(** * llll: the Lisp tokenizer of [llll.py], embedded and verified

    The development follows [src/llll.py]: the [TokenType] enumeration, the
    [Token] record, the [Lexer] object with its four fields, the four
    sub-scanners ([discard_comment], [read_atom], [read_str], [read_num]) and
    the dispatch loop of [tokenize].

    Conventions of the embedding.
    - A Python character (a string of length one, an element of
      [list(self.text)]) is an [ascii]: the model covers the code points
      0..255.  A Python [str] is a [string].
    - A method is a computation in the monad [M]: it receives the [Lexer]
      object, and hands back an [outcome] together with the object as the
      method left it.  The object is handed back also when an exception is
      raised, as Python keeps the mutations made before a [raise].
    - [chars[i]] raises [IndexError] beyond the end of the list.  The loops of
      the sub-scanners read [chars[i]] and increment [i]; they are written by
      recursion on the part of [chars] that starts at index [i], whose head is
      [chars[i]] and whose exhaustion is the [IndexError].
    - The [while i < len(chars)] loop of [tokenize] may run forever (no branch
      of its [if]/[elif] chain has to fire), hence it takes a number of
      iterations it is allowed to make, and answers [Diverge] when that number
      does not suffice. *)

From Stdlib Require Import String Ascii List Arith Bool Lia Sorted.
From Stdlib Require Import DecimalString.
Import ListNotations.

Local Open Scope string_scope.
Local Open Scope nat_scope.

(** ** Characters and strings *)

(** The newline and the double quote, by code point. *)
Definition nl : ascii := "010"%char.
Definition dquote : ascii := "034"%char.

(** [char in s], for a one-character [char]. *)
Fixpoint str_in (char : ascii) (s : string) : bool :=
  match s with
  | EmptyString => false
  | String c s' => Ascii.eqb char c || str_in char s'
  end.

....

Considering only the material above, set down every line from the one with "of its [if]/[elif]" to the one with "Import ListNotations.", inclusive, exactly as written.

      of its [if]/[elif] chain has to fire), hence it takes a number of
      iterations it is allowed to make, and answers [Diverge] when that number
      does not suffice. *)

From Stdlib Require Import String Ascii List Arith Bool Lia Sorted.
From Stdlib Require Import DecimalString.
Import ListNotations.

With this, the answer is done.